Had my dad known any of this, I'm sure I would have been scolded, especially in season of life. There's a chance I may have even been spanked should news have broken of my trespassing. Thankfully, he never found out about this particular journey to his room, or if he did, he was gracious enough to not say anything. One of the items I found as a I thumbed through the pages of my father's Bible, a worn New Living Translation that looked like it was from the 70's, was a folded sheet of white paper that was quite faded, tucked neatly into the back behind the last of the thin blank pages. On the paper were days of the year printed out and next to those days different sections of the Bible to read on those specific days. It wasn't so much that my dad had set out to follow some sort of plan for getting through the whole of the scriptures in a year that interested me, it was the fading of the ink on the page that struck me. It was evident that my dad had used this scheduling mechanism repeatedly. The story it told me was not that my father had ambitions to read the Bible every day, but that he did read it every day. He made it a priority to get up early before the sun, before us kids, and before the work day, to spend time seeking God where He may be found. I never needed to see my dad lying there in bed with the Bible open (although, there were a couple times I did) to know he was spending time in it; I knew he was living differently by the evidence.
In my own life, there have been instances where I've been able to be the type of person who resolves to get up early, make the first thing the first thing, and have it affect the whole of my day. There have also been many more times where sleeping butts right up to the work day and I slink out of bed straight into a first meeting with nary a transition between other than brewing a cup of coffee and putting on clothes.
That discovery in my dad's bedroom changed something for me, even if only remembered from time to time.

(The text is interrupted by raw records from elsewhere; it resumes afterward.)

(** ** The addresses of a block *)

(** The loop over the transactions of an address: the transaction with its new index, or
    [None] when it is not there. *)
Fixpoint appendTxIndex (btxID : bytes) (index : Z) (at_ : list txIndexes) : option (list txIndexes) :=
  match at_ with
  | [] => None
  | t :: r =>
      if bool_decide (btxID = txi_btxID t) then
        Some ((if bool_decide (index ∈ txi_indexes t) then t else mkTxIndexes (txi_btxID t) (txi_indexes t ++ [index])) :: r)
      else cons t <$> appendTxIndex btxID index r
  end.

(** The map, and whether the transaction was counted for the address before. *)
Definition addToAddressesMapEthereumType (addresses : gmap bytes (list txIndexes)) (strAddrDesc btxID : bytes) (index : Z)
    : gmap bytes (list txIndexes) * bool :=
  let at_ := default [] (addresses !! strAddrDesc) in
  match appendTxIndex btxID index at_ with
  | Some at' => (<[strAddrDesc := at']> addresses, true)
  | None => (<[strAddrDesc := at_ ++ [mkTxIndexes btxID [index]]]> addresses, false)
  end.

(** ** A transfer of a contract *)

Definition isNFTSelfTransfer (from to : bytes) (standard : TokenStandard) : bool :=
  (standard =? NonFungibleToken) && bool_decide (from = to).

Definition set_uac_Txs (n : Z) (c : unpackedAddrContract) : unpackedAddrContract :=
  mkUAC (uac_Standard c) (uac_Contract c) n (uac_Value c) (uac_Ids c) (uac_MultiTokenValues c).
Definition set_uac_Value (v : unpackedBigInt) (c : unpackedAddrContract) : unpackedAddrContract :=
  mkUAC (uac_Standard c) (uac_Contract c) (uac_Txs c) v (uac_Ids c) (uac_MultiTokenValues c).
Definition set_uac_Ids (ids : list unpackedBigInt) (c : unpackedAddrContract) : unpackedAddrContract :=
  mkUAC (uac_Standard c) (uac_Contract c) (uac_Txs c) (uac_Value c) ids (uac_MultiTokenValues c).
Definition set_uac_Values (vs : list unpackedMultiTokenValue) (c : unpackedAddrContract) : unpackedAddrContract :=
  mkUAC (uac_Standard c) (uac_Contract c) (uac_Txs c) (uac_Value c) (uac_Ids c) vs.

(** The value of a fungible token is not kept: it is forced to zero. *)
Definition normalizeValue (v : unpackedBigInt) : unpackedBigInt :=
  match ub_Value v with
  | None => mkUBI [] (Some 0)
  | Some n => if (0 <? zlen (ub_Slice v)) || negb (n =? 0) then mkUBI [] (Some 0) else v
  end.

(** [for _, t := range transfer.MultiTokenValues { c.MultiTokenValues.upsert(t, index, aggregate) }] *)
Definition upsertAll (ts : list MultiTokenValue) (index : Z) (f : AggregateFn) (vs : list unpackedMultiTokenValue)
    : result (list unpackedMultiTokenValue) :=
  rfold (fun vs t => unpackedMultiTokenValues.upsert vs t index f) ts vs.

It was evidence of character, who my dad was when nobody was looking. He certainly wasn't a perfect man or father by any stretch of the imagination, but he was indeed someone who cared about becoming the sort of person he believed God had called him and created him to be. We make time for the things we care about and from what I could tell of the faded black text on that folder sheet of printer paper, my dad cared an awful lot about consistently spending time in the Bible, seeking understanding and clarity, and aiming to let that understanding change his life.
As fatherhood has now arrived at my doorstep, this strikes me as a possibility that my children might one day explore in private who I am by what I've presented to them through my belongings and habits. It's striking to think that perhaps they might find out who I am without my own explanation, but rather careful observation. Will my daughter discover that I too have prioritized God, or will she find instead heaps of clothes strew about or an iPad instead that's being charged for continual use? What is the story I'm telling her by how I live?